Dentro do sistema ABO, existem quatro possibilidades: A, B, AB ou O. Isto indica, respectivamente, que as hemácias do indivíduo têm em sua superfície somente o antígeno A, somente o antígeno B, ambos, ou nenhum dos dois. No plasma, indivíduos A têm, naturalmente, anticorpos anti-B; indivíduos B têm anticorpos anti-A, indivíduos AB não têm anticorpos anti-A ou anti-B e indivíduos O têm ambos os anticorpos. Logo percebe-se que, em situações normais, o organismo jamais possui anticorpos voltados contra antígenos que são constituintes normais de suas células.
No sistema Rh, simplisticamente, o indivíduo pode ser Rh-positivo, ou seja, apresentar o antígeno Rh nas hemácias ou, do contrário, Rh-negativo. A compatibilidade ABO e Rh é muito importante na escolha das hemácias ou plaquetas que o paciente deve receber em transfusões, que devem, sempre que possível, ser totalmente compatíveis. Já os transplantes de medula óssea podem ser realizados entre indivíduos ABO e/ou Rh-incompatíveis, requerendo apenas alguns cuidados adicionais no preparo da medula antes do transplante, ou seja, a remoção seletiva das hemácias e/ou do plasma contidos na medula que será transplantada. Os transplantes podem ser, portanto, classificados como ABO-compatíveis ou ABO-incompatíveis, e Rh-compatíveis ou Rh-incompatíveis. Adicionalmente, classifica-se a incompatibilidade ABO e Rh como maior (o receptor possui anticorpos em seu plasma contra as hemácias do doador; ex: receptor O e doador A) ou menor (o doador possui anticorpos em seu plasma contra as hemácias do receptor; ex: doador O e receptor A).
Fonte das células-tronco hematopoéticas
As células para o transplante podem ser coletadas basicamente de três locais, determinando importantes diferenças no curso do tratamento: medula óssea, sangue periférico ou cordão umbilical. Classicamente, as células são obtidas do interior da medula óssea, e nesse caso, usa-se o termo transplante de medula óssea.
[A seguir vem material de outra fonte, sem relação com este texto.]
Lemma has_and p P cs : p && has P cs = has (λ k, p && P k) cs.
Proof.
  induction cs as [|c cs IH]; [apply andb_false_r|]. rewrite !has_cons, <- IH.
  apply andb_orb_distrib_r.
Qed.

Lemma has_or P Q cs : has P cs || has Q cs = has (λ k, P k || Q k) cs.
Proof.
  induction cs as [|c cs IH]; [done|]. rewrite !has_cons, <- IH.
  by destruct (P _), (Q _), (has P cs).
Qed.

Lemma admits_spec cs c :
  admits cs c = true ↔
  ∀ d, d ∈ cs → component_kind c ≠ component_kind d
    ∧ exclusive (component_kind c) (component_kind d) = false
    ∧ exclusive (component_kind d) (component_kind c) = false.
Proof.
  unfold admits. rewrite !has_and, !has_or, negb_true_iff, has_false.
  apply forall_proper; intros d. apply forall_proper; intros _.
  transitivity (is_kind (component_kind c) (component_kind d)
                || exclusive (component_kind c) (component_kind d)
                || exclusive (component_kind d) (component_kind c) = false).
  - match goal with |- ?a = false ↔ ?b = false => assert (a = b) as -> end; [|done].
    by destruct (component_kind c), (component_kind d).
  - rewrite !orb_false_iff. unfold is_kind. rewrite bool_decide_eq_false. tauto.
Qed.

Lemma separate_cons c cs : separate (c :: cs) ↔ admits cs c = true ∧ separate cs.
Proof.
  rewrite admits_spec. unfold separate. rewrite fmap_cons, NoDup_cons, list_elem_of_fmap.
  split.
  - intros [[Hc Hn] H]. split_and!; [|done|].
    + intros d Hd. assert (component_kind c ≠ component_kind d) by naive_solver.
      split_and!; [done|apply H|apply H]; set_solver.
    + intros a b Ha Hb. apply H; set_solver.
  - intros (Hc & Hn & H). split_and!; [naive_solver|done|].
    intros a b [->|Ha]%elem_of_cons [->|Hb]%elem_of_cons Hne; [done|..|by apply H].
    + by apply Hc.
    + by apply Hc.
Qed.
Preferencialmente, a medula óssea é obtida por aspiração das cristas posteriores do osso ilíaco (bacia), com agulhas especiais. A coleta é feita no centro cirúrgico, em condições estéreis e sob anestesia geral ou peridural. Alternativamente, as células podem ser obtidas no sangue periférico, por meio de um processo chamado leucaférese. O sangue é bombeado de uma veia do doador para o interior da máquina de aférese, que separa por centrifugação seletiva as células desejadas e devolve, por outra veia, o plasma e as outras células do doador, desnecessárias para o transplante. A aférese pode também ser usada para a coleta seletiva de plaquetas (plaquetaférese), hemácias (hemocitoférese) ou plasma (plasmaférese). No caso das células-tronco, é necessário o preparo do doador por cerca de cinco dias antes da aférese, com um medicamento chamado G-CSF (filgrastima), que estimula estas células a deixarem a medula óssea e circularem em grande quantidade na corrente sangüínea. Esse processo é conhecido como mobilização. Neste caso, pode-se chamar o tratamento de transplante de células-tronco (ou células progenitoras) de sanue periférico. Esta técnica é a mais comumente utilizada para a realização dos transplantes autólogos. Por fim, as células podem ser obtidas do sangue do cordão umbilical de recém-nascidos, uma vez que este material é muito rico em células-tronco. O sangue é aspirado do interior do cordão logo após o parto e mantido sob congelamento por tempo indefinido em “bancos” de sangue de cordão, para eventual utilização em um transplante de sangue de cordão umbilical no futuro.